Existe em sua prática uma economia radical. Ela reduz ao máximo os elementos que constituem seus trabalhos. Da pintura tradicional ela apenas faz uso do chassi e do tecido, seja ele lona ou linho. São os elementos que dão sustentação a pintura, construindo a tela. Literalmente, são o que a suportam, que a tornam possível, servindo de base para a sua realização. Ao invés de criar uma ilusão de espaço com esses materiais, de utilizar a pintura como uma janela, ela os transforma em casa, em uma construção tridimensional. Uma habitação para o olhar, não só pelo seu caráter arquitetônico, mas pelo próprio diálogo íntimo que trava com o local onde se instala. Em muitos casos ela chega a inverter a relação entre esses elementos, colocando a própria lona como sustentação do chassi a partir de tensionamentos, amarrações ou sobreposições de camadas de tecido.
Nesse sentido, o trabalho de Samantha, ao mesmo tempo em que apoia-se em materiais específicos da pintura, explorando as características próprias de um suporte para além da criação de uma ilusão, de uma imagem que não estava lá, lança-se para além. Seu trabalho transita entre os meios, pois parte da pintura, e por isso sempre identificamos suas questões latentes, para se estabelecer no campo do objeto, da escultura, da instalação e até mesmo da arquitetura. Sendo assim, seus trabalhos estabelecem um trânsito ininterrupto entre sentidos próprios desses materiais e de suas configurações, assim como entre os meios artísticos, diluindo e reconstruindo sentidos.

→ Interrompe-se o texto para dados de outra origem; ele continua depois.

(** C4, amended.  Computing Sv, simplifying the line and opening the
    NetCDF group are each one application of one library function
    (echopype's [compute_Sv], Shapely's [simplify], netCDF4's indexing of a
    dataset): the cell makes that one call and returns, or raises, what the
    call does.  Selecting a slice of the Zarr store is two calls into
    xarray, [sel] and then [where] with [drop=True] on its result, and
    nothing else. *)
Theorem C4_library_calls {obj : Type} (H : Host obj) :
  (∀ combined_echodata s,
     Echofish1.compute_Sv H combined_echodata s
     = single_call "echopype.calibrate.compute_Sv"
         (ep_compute_Sv H combined_echodata) s) ∧
  (∀ linestring s,
     Echofish3.simplify_cell H linestring s
     = single_call "shapely.LineString.simplify"
         (Ok (Shapely.simplify (geos_distance H) (geos_veto H) linestring
                Shapely.tolerance_001 true)) s) ∧
  (∀ DS s,
     TCPrimed1a.passive_microwave_group H DS s
     = single_call "netCDF4.Dataset.__getitem__" (nc_getitem H DS "passive_microwave") s) ∧
  (∀ cruise f cond s,
     Echofish2.select_Sv_time cruise f cond s
     = (single_call "xarray.Dataset.sel" (XArray.sel cruise f)
          ≫= λ ds, single_call "xarray.Dataset.where" (XArray.where_drop_time ds cond)) s
     ∧ outcome (Echofish2.select_Sv_time cruise f cond s)
       = result_bind (XArray.sel cruise f) (λ ds, XArray.where_drop_time ds cond)) ∧
  (∀ cruise f cond s,
     Echofish2.select_Sv cruise f cond s
     = (single_call "xarray.Dataset.sel" (XArray.sel cruise f)
          ≫= λ ds, single_call "xarray.Dataset.where" (XArray.where_drop_2d ds cond)) s
     ∧ outcome (Echofish2.select_Sv cruise f cond s)
       = result_bind (XArray.sel cruise f) (λ ds, XArray.where_drop_2d ds cond)).
Proof.
  split_and!; try done.
  - intros cruise f cond s. split; [done|].
    unfold Echofish2.select_Sv_time. rewrite outcome_bind. unfold call, outcome. simpl.
    by destruct (XArray.sel cruise f).
  - intros cruise f cond s. split; [done|].
    unfold Echofish2.select_Sv. rewrite outcome_bind. unfold call, outcome. simpl.
    by destruct (XArray.sel cruise f).
Qed.
(** C9.  [convert_to_xmltv] returns the root element.  Its children are
    the channel elements, one per channel in the order of the channel list,
    followed by the programme elements, in the order of the program list:
    one for each record whose start and end the converter's clock can show
    (the others are left out, with an error logged), carrying the record's
    channel and its start on that clock. *)
Theorem channels_precede_programmes (self : XMLTVConverter)
    (channels : list ChannelInfo.t) (programs : list ProgramInfo.t)
    (generator_name generator_url : string) :
  exists channel_elems programme_elems ls,
    convert_to_xmltv self channels programs generator_name generator_url
    = (ls, inr (mkElement "tv"
                  [ ("source-info-name", "HDHomeRun");
                    ("generator-info-name", generator_name);
                    ("generator-info-url", generator_url) ]
                  None (channel_elems ++ programme_elems)))
    /\ Forall2 (fun channel e =>
                  tag e = "channel"
                  /\ attribute "id" (attrib e) = Some (ChannelInfo.guide_number channel))
               channels channel_elems
    /\ Forall2 (fun program e =>
                  tag e = "programme"
                  /\ attribute "channel" (attrib e)
                     = Some (ProgramInfo.guide_number program)
                  /\ exists start_time,
                       astimezone (timezone self) (ProgramInfo.start_time program)
                       = inr start_time
                       /\ attribute "start" (attrib e)
                          = Some (strftime_with_offset start_time))
               (filter (converts self) programs) programme_elems.
Proof.
  destruct (Emits_for_each_one channels _add_channel
              (fun channel e =>
                 tag e = "channel"
                 /\ attribute "id" (attrib e) = Some (ChannelInfo.guide_number channel)))
    as (cs & ls1 & Hcs & HFc).
  { intros c. destruct (add_channel_emits c) as (kids & H).
    do 2 eexists. split; [exact H|]. cbn. auto. }
  destruct (Emits_for_each_kept programs (_add_program self) (converts self)
              (fun program e =>
                 tag e = "programme"
                 /\ attribute "channel" (attrib e)
                    = Some (ProgramInfo.guide_number program)
                 /\ exists start_time,
                      astimezone (timezone self) (ProgramInfo.start_time program)
                      = inr start_time
                      /\ attribute "start" (attrib e)
                         = Some (strftime_with_offset start_time)))
    as (ps & ls2 & Hps & HFp).
  { intros p Hp. destruct (converts_true self p Hp) as (s & t & Hs & Ht).
    destruct (add_program_emits self p s t Hs Ht) as (kids & ls & H & _).
    do 2 eexists. split; [exact H|]. cbn. split; [reflexivity|].
    split; [reflexivity|]. exists s. split; [exact Hs | reflexivity]. }
  { intros p Hp. eexists. apply add_program_overflow, Hp. }
  exists cs, ps, (ls1 ++ ls2).
  split; [|split; assumption].
  unfold convert_to_xmltv.
  rewrite (Emits_bind _ _ _ _ _ _ Hcs Hps). reflexivity.
Qed.
Lemma completed_means_complete_witness :
  let st :=
    run sample_puzzle sample_solution
      [Select [(0, 1)]; KeyDown (press 2 false)] (initial sample_puzzle) in
  (completed st = true → isPuzzleCompleted sample_solution (board st) = true) ∧
  (completed st = true →
     ∀ a, board (step sample_puzzle sample_solution st a) = board st ∧
          completed (step sample_puzzle sample_solution st a) = true).
Proof.
  apply (completed_means_complete sample_puzzle sample_solution).
  apply reachable_run. constructor.
Defined.

(** ** The selection and the session of the component *)

Lemma isSelected_false (selected : list Coords) r c :
  isSelected selected r c = false → (r, c) ∉ selected.
Proof.
  unfold isSelected. intros Hsel Hin.
  apply not_true_iff_false in Hsel. apply Hsel.
  apply existsb_exists. exists (r, c). split; [by apply list_elem_of_In|].
  simpl. by rewrite !Nat.eqb_refl.
Qed.

Lemma NoDup_deselect (selected : list Coords) r c :
  NoDup selected → NoDup (deselect selected r c).
Proof.
  unfold deselect. induction 1 as [|p l Hp Hl IH]; simpl; [constructor|].
  destruct (negb (p.1 =? r) || negb (p.2 =? c)); [|done].
  constructor; [|done]. intros Hin. apply Hp.
  apply list_elem_of_In, filter_In in Hin as [Hin _]. by apply list_elem_of_In.
Qed.

Lemma not_elem_of_deselect (selected : list Coords) r c :
  (r, c) ∉ deselect selected r c.
Proof.
  unfold deselect. intros Hin. apply list_elem_of_In, filter_In in Hin as [_ H].
  simpl in H. by rewrite !Nat.eqb_refl in H.
Qed.

Lemma NoDup_snoc (selected : list Coords) p :
  NoDup selected → p ∉ selected → NoDup (selected ++ [p]).
Proof.
  intros Hnodup Hp. apply NoDup_app. split; [done|]. split.
  - intros x Hx ->%list_elem_of_singleton. done.
  - apply NoDup_singleton.
Qed.

Lemma onBoardKeyDown_selection puzzle solution st e :
  selectedCells (onBoardKeyDown puzzle solution st e) = selectedCells st ∨
  selectedCells (onBoardKeyDown puzzle solution st e) = [].
Proof.
  unfold onBoardKeyDown.
  destruct (completed st); [by left|].
  destruct (length (selectedCells st) =? 0); [by left|].
  destruct (key e) as [| |[digit|]]; try by left.
  destruct ((digit <? 1) || (9 <? digit)); [by left|].
  destruct (isPuzzleCompleted solution _); [by right|by left].
Qed.

Section MountedProps.

Context {rng : Type} (shuffle : rng → list nat * rng).
Context (random_int : nat → rng → nat * rng).
Hypothesis shuffle_perm : ∀ g, (shuffle g).1 ≡ₚ seq 1 9.

(** X18: no cell is ever selected twice: in every state of the mounted
    component the list [selectedCells] has no duplicates, after any clicks
    with or without Ctrl, drags, touches and key presses; and [dragMode] is
    set only while the mouse button is held. *)
Theorem selection_NoDup cmp :
  ui_reachable shuffle random_int cmp →
  NoDup (selectedCells (game cmp)) ∧
  (is_Some (dragMode cmp) → isMouseDown cmp = true).
Proof.
  induction 1 as [fuel g p s g' Hgen|cmp cmp' Hreach [IH1 IH2] Hstep].
  { split; [apply NoDup_nil_2|]. simpl. by intros [? ?]. }
  destruct Hstep as [cmp r c e Hr Hc|cmp r c Hr Hc|cmp r c w Hr Hc|cmp|cmp
                    |cmp e|cmp|cmp fuel g p s g' Hgen].
  - unfold onCellMouseDown. destruct (completed (game cmp)); [done|].
    destruct (mouseCtrlKey e || mouseMetaKey e).
    + destruct (isSelected (selectedCells (game cmp)) r c) eqn:Hsel; simpl.
      * split; [by apply NoDup_deselect|done].
      * split; [|done]. apply NoDup_snoc; [done|by apply isSelected_false].
    + simpl. split; [apply NoDup_singleton|done].
  - unfold onCellTouchStart. destruct (completed (game cmp)); [done|].
    simpl. split; [apply NoDup_singleton|done].
  - unfold onCellMouseEnter.
    destruct (negb (isMouseDown cmp) || (w <=? 768)); [done|]. simpl.
    split; [|done].
    destruct (dragMode cmp) as [[|]|];
      try (by apply NoDup_deselect);
      (destruct (isSelected (selectedCells (game cmp)) r c) eqn:Hsel; simpl;
       [done|apply NoDup_snoc; [done|by apply isSelected_false]]).
  - simpl. split; [done|]. by intros [? ?].
  - done.
  - simpl. split; [|done].
    destruct (onBoardKeyDown_selection (puzzleAndSolution cmp).1
                (puzzleAndSolution cmp).2 (game cmp) e) as [-> | ->];
      [done|apply NoDup_nil_2].
  - simpl. split; [apply NoDup_nil_2|done].
  - simpl. split; [apply NoDup_nil_2|done].
Qed.
(** X5.  In a quiet cluster, when no Deployment of the given name is
    stored in the resolved namespace, the command fails in [Complete]
    with the server's not-found error itself, after one read and before
    the arguments are counted. *)
Theorem missing_deployment kube cl w raw ns a rest :
  quiet w →
  positional cl = a :: rest → a ≠ "" →
  Genericclioptions.restConfig kube = None →
  Genericclioptions.rawConfig kube = inr raw →
  Genericclioptions.newForConfig kube = None →
  (userSpecifiedNamespace (parsed kube cl) raw w).2 = Ok ns →
  objects w !! (ns, a) = None →
  ∃ e,
    NewCmdEdit kube cl w =
      ({| objects := objects w; pending := []; calls := calls w ++ [CallGet ns a] |},
       Err e)
    ∧ IsNotFound e = true.
Proof.
  intros Hq Hpos Ha Hrest Hraw Hnew Hns Hd.
  assert (HE : NewCmdEdit kube cl w =
      ({| objects := objects w; pending := []; calls := calls w ++ [CallGet ns a] |},
       Err (StatusError StatusReasonNotFound (a +:+ " not found"))));
    [|eexists; split; [exact HE|reflexivity]].
  unfold NewCmdEdit, RunE, bind at 1. rewrite Hpos.
  unfold Complete, bind, pure, call,
    Genericclioptions.ToRESTConfig, Genericclioptions.RawConfig,
    Genericclioptions.NewForConfig.
  simpl. apply len_nonzero in Ha. rewrite Ha, Hrest, Hraw, Hnew.
  match goal with
  | |- context [userSpecifiedNamespace ?o' raw w] =>
      rewrite (userSpecifiedNamespace_flags o' (parsed kube cl) raw w eq_refl)
  end.
  rewrite (userSpecifiedNamespace_Ok _ _ _ _ Hns w).
  rewrite (Get_quiet ns a w Hq), Hd. reflexivity.
Qed.

(** edit-deploy api --replicas=2 where only [web] exists. *)
Lemma missing_deployment_witness :
  ∃ e,
    NewCmdEdit Scenario.kube Drift.scale_api Scenario.cluster =
      ({| objects := objects Scenario.cluster; pending := [];
          calls := [CallGet "team-a" "api"] |}, Err e)
    ∧ IsNotFound e = true.
Proof.
  apply (missing_deployment Scenario.kube Drift.scale_api Scenario.cluster
           {| Clientcmd.Contexts := {[ "dev" := {| Clientcmd.Namespace := "team-a" |} ]};
              Clientcmd.CurrentContext := "dev" |} "team-a" "api" []);
    try reflexivity.
  discriminate.
Defined.

(** X6.  The command line gives a name and no --namespace flag, and the
    raw kubeconfig loads but does not hold the context it names as
    current.  What happens is decided by the two calls that come before
    the lookup of the context (lines 100-115).  When [ToRESTConfig]
    returns an error, or [NewForConfig] does after it, [Complete]
    returns that error: exit status 1, no panic.  Only when both
    succeed does [Complete] reach line 122 and read the Namespace of a
    nil context: the process stops on a panic, exit status 2.  In every
    case no request has been sent. *)
Theorem nil_context_panics kube cl w raw a rest :
  positional cl = a :: rest → a ≠ "" →
  Genericclioptions.rawConfig kube = inr raw →
  Genericclioptions.Namespace (configFlags (parsed kube cl)) = "" →
  Clientcmd.Contexts raw !! Clientcmd.CurrentContext raw = None →
  match Genericclioptions.restConfig kube, Genericclioptions.newForConfig kube with
  | Some e, _ | None, Some e =>
      NewCmdEdit kube cl w = (w, Err e) ∧ main kube cl w = (w, 1)
  | None, None =>
      NewCmdEdit kube cl w = (w, Panic) ∧ main kube cl w = (w, 2)
  end.
Proof.
  intros Hpos Ha Hraw Hflag Hctx.
  unfold main, NewCmdEdit, RunE, bind at 1. rewrite Hpos.
  unfold Complete, bind, pure, call,
    Genericclioptions.ToRESTConfig, Genericclioptions.RawConfig,
    Genericclioptions.NewForConfig.
  simpl. apply len_nonzero in Ha. rewrite Ha, Hraw.
  destruct (Genericclioptions.restConfig kube) as [e|];
    [split; reflexivity|].
  destruct (Genericclioptions.newForConfig kube) as [e|];
    [split; reflexivity|].
  match goal with
  | |- context [userSpecifiedNamespace ?o' raw w] =>
      rewrite (namespace_nil_context o' raw w Hflag Hctx)
  end.
  split; reflexivity.
Qed.

(** edit-deploy web --replicas=5 from inside the cluster, where the
    REST configuration is built although the kubeconfig is empty, and
    with a kubeconfig whose current-context is misspelt, which the
    loader refuses. *)
Lemma nil_context_panics_witness :
  main Drift.kube_in_cluster Scenario.scale_to_5 Scenario.cluster
    = (Scenario.cluster, 2)
  ∧ main Drift.kube_dangling Scenario.scale_to_5 Scenario.cluster
    = (Scenario.cluster, 1).
Proof.
  split.
  - refine (proj2 (nil_context_panics Drift.kube_in_cluster Scenario.scale_to_5
                     Scenario.cluster
                     {| Clientcmd.Contexts := ∅; Clientcmd.CurrentContext := "" |}
                     "web" [] eq_refl _ eq_refl eq_refl eq_refl)).
    discriminate.
  - refine (proj2 (nil_context_panics Drift.kube_dangling Scenario.scale_to_5
                     Scenario.cluster
                     {| Clientcmd.Contexts :=
                          {[ "dev" := {| Clientcmd.Namespace := "team-a" |} ]};
                        Clientcmd.CurrentContext := "prod" |}
                     "web" [] eq_refl _ eq_refl eq_refl eq_refl)).
    discriminate.
Defined.

End EditDeployMore.

(** ** More on src/edit_cr/kubectl-edit_cr.go *)

Module EditCRMore.
Import Rbac Exec Retry Cobra Requests EditCR.
Import ClusterFacts RetryFacts UpdaterFacts EditCRFacts.
Import UpdaterInvariants IdleFacts.

Lemma ClusterRole_meta_with_meta m (x : ClusterRole) : meta (with_meta m x) = m.
Proof. reflexivity. Qed.

Lemma role_mutate_meta o d : meta (mutate o d) = meta d.
Proof. reflexivity. Qed.

Lemma role_well_keyed_singleton name (x : ClusterRole) :
  Name (ObjectMeta x) = name → Namespace (ObjectMeta x) = NamespaceNone →
  well_keyed ({[ (NamespaceNone, name) := x ]} : gmap (string * string) ClusterRole).
Proof.
  intros Hn Hs ns0 name0 y Hy.
  apply lookup_singleton_Some in Hy as [[= <- <-] <-]. split; assumption.
Qed.

(** [Complete] sends nothing; when it succeeds it has only taken the
    name and built the client. *)
Lemma role_Complete_pure o a w w1 r :
  Complete o a w = (w1, r) →
  w1 = w
  ∧ ∀ o1, r = Ok o1 →
      args o1 = a
      ∧ clusterRoleName o1 = hd (clusterRoleName o) a
      ∧ clusterRoleName o1 ≠ ""
      ∧ newVerbs o1 = newVerbs o
      ∧ newApiGroups o1 = newApiGroups o
      ∧ newResources o1 = newResources o
      ∧ clusterRoleInterface o1 = Some tt.
Proof.
  unfold Complete, bind, pure, call, ret, fail.
  intros Hx. exec_inv.
  all: split; [reflexivity|]; intros o1 [= <-]; simpl.
  all: match goal with
       | Hl : (len _ =? 0) = false |- _ => apply len_nonzero in Hl; simpl in Hl
       end.
  all: repeat split; try assumption.
  all: match goal with |- Some ?u = Some tt => destruct u; reflexivity end.
Qed.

Uma outra ponta de seu processo econômico é o reaproveitamento dos materiais. Partes de obras podem incorporar novos trabalhos, assim como não há a produção de restos. O exemplo máximo disso é o novelo que a artista vem criando a partir das linhas retiradas dos tecidos no processo de desfiá-los, um processo que parece reencenar Penélope.
Muitas vezes, após desfiar a tela, ela também refaz a trama, não buscando a unidade inicial, pois ela reconhece que seria um esforço vão e sem sentido, mas, justamente, retrama de uma outra maneira, trançando os elementos. Surge um certo antropomorfismo na estrutura, evocando tanto o cabelo como a coluna (rigidez ou maleabilidade).
Há, na base de seu processo de investigação uma prática destrutiva, não só no sentido conceitual de desconstrução do entendimento da pintura. Samantha desfaz fisicamente a totalidade da tela, de seu tecido. Desfiando, deixa surgir a luz, o outro lado e faz aparecer pequenas imagens a partir dos padrões que se formam. É uma operação construtiva negativa, pela retirada de elementos e não pelo acréscimo.
Diferente de Lucio Fontana, não temos a agressividade de um gesto que perfura, mas a delicadeza de uma ação que exige tempo. Esse último dado é essencial em seu trabalho, pois seus processos são prolongados, não só na feitura das peças, mas no próprio embate com as possibilidades que eles oferecem a cada novo trabalho. Basta saber que Samantha vem desenvolvendo essa pesquisa há aproximadamente quatro anos e ainda se encontra longe de um esgotamento.
O tempo prolongado da manufatura de algo, beirando a obsessão, crê-se, é um modo de se imprimir no objeto. Há quase uma dimensão do autorretrato, pelo que cada objeto representa do próprio trabalho da artista enquanto tempo e energia investidos, tornando-se, deles, simulacro.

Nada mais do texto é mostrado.